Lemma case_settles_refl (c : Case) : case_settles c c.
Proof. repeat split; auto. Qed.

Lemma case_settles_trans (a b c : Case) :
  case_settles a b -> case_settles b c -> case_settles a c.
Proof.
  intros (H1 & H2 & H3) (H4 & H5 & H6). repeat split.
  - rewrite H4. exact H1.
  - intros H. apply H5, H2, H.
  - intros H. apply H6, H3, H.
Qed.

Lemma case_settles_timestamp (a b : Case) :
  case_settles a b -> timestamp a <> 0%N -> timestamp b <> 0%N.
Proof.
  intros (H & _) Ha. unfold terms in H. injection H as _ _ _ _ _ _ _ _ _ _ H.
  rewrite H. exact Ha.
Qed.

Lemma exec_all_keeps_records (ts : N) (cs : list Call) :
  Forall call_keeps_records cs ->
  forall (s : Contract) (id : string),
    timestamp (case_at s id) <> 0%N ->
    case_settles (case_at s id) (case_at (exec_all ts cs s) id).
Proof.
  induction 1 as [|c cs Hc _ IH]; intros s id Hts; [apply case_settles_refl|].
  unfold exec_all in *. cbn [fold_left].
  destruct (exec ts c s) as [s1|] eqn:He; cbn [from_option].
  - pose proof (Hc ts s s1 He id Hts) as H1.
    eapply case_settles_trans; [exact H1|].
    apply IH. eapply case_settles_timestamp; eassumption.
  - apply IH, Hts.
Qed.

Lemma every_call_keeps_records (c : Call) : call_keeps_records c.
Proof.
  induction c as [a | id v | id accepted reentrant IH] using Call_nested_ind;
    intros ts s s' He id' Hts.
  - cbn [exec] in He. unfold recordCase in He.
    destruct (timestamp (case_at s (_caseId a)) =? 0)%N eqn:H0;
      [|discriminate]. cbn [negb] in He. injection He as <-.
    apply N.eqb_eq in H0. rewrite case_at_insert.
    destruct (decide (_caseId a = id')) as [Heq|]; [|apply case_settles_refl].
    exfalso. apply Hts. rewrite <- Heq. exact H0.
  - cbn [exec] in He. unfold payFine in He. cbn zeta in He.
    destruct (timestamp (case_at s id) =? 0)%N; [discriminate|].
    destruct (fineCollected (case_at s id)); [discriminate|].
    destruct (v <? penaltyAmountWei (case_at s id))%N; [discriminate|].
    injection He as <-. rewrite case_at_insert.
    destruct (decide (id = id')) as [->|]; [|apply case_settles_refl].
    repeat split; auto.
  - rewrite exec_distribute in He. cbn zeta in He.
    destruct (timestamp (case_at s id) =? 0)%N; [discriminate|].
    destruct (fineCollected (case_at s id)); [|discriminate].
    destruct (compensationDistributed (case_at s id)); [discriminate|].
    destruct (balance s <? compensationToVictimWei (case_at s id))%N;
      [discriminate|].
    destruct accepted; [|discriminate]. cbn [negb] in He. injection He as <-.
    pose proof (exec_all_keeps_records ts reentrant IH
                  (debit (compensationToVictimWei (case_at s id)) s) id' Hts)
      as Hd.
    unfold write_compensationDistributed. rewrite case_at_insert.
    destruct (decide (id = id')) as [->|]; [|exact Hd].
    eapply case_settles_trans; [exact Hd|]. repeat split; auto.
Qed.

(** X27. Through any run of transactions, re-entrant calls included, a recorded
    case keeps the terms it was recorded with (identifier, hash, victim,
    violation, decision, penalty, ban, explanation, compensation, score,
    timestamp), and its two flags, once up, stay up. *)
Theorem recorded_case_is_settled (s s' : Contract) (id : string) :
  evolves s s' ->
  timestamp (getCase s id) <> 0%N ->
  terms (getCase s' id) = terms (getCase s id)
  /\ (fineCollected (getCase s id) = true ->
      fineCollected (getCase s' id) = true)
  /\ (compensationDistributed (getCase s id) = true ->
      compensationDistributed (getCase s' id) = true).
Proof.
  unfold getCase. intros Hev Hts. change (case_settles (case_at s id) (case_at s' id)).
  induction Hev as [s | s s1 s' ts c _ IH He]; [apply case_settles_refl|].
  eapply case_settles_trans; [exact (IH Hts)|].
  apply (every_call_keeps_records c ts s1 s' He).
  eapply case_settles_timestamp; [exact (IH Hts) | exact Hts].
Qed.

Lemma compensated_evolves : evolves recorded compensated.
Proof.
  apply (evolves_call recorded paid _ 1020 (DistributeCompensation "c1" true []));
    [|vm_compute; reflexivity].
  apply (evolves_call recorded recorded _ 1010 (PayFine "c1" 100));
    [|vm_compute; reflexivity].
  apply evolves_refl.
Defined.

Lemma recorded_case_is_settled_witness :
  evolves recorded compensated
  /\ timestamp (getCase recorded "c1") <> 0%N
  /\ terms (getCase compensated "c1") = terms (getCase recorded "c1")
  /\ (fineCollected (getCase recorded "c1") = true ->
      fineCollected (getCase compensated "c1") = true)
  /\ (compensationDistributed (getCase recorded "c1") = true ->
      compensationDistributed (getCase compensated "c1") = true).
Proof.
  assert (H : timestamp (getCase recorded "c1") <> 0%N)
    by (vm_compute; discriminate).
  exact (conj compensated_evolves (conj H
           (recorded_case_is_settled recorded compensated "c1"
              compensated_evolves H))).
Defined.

::::::::::

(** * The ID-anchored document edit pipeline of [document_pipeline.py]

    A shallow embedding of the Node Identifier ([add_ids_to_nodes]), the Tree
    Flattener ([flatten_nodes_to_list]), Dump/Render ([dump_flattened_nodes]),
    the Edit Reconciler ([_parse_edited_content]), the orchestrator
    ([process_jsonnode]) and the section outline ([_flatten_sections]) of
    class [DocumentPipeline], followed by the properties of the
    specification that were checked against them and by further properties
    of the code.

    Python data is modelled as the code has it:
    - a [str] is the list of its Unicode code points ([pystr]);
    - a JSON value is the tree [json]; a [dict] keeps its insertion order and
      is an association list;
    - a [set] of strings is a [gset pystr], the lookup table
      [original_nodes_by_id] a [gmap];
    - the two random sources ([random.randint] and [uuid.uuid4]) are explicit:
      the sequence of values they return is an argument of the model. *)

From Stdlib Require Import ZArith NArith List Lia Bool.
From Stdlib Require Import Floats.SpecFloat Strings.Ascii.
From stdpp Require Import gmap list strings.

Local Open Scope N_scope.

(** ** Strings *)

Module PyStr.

::::::::::

- **PROBLEM DETAILS**
From the listing above, the lines starting with the one that has "([process_jsonnode]) and the" and running through the one that has "Module PyStr." should be copied exactly, ends included.

- **ANSWER FOR THIS EXERCISE**
    ([process_jsonnode]) and the section outline ([_flatten_sections]) of
    class [DocumentPipeline], followed by the properties of the
    specification that were checked against them and by further properties
    of the code.

    Python data is modelled as the code has it:
    - a [str] is the list of its Unicode code points ([pystr]);
    - a JSON value is the tree [json]; a [dict] keeps its insertion order and
      is an association list;
    - a [set] of strings is a [gset pystr], the lookup table
      [original_nodes_by_id] a [gmap];
    - the two random sources ([random.randint] and [uuid.uuid4]) are explicit:
      the sequence of values they return is an argument of the model. *)

From Stdlib Require Import ZArith NArith List Lia Bool.
From Stdlib Require Import Floats.SpecFloat Strings.Ascii.
From stdpp Require Import gmap list strings.

Local Open Scope N_scope.

(** ** Strings *)

Module PyStr.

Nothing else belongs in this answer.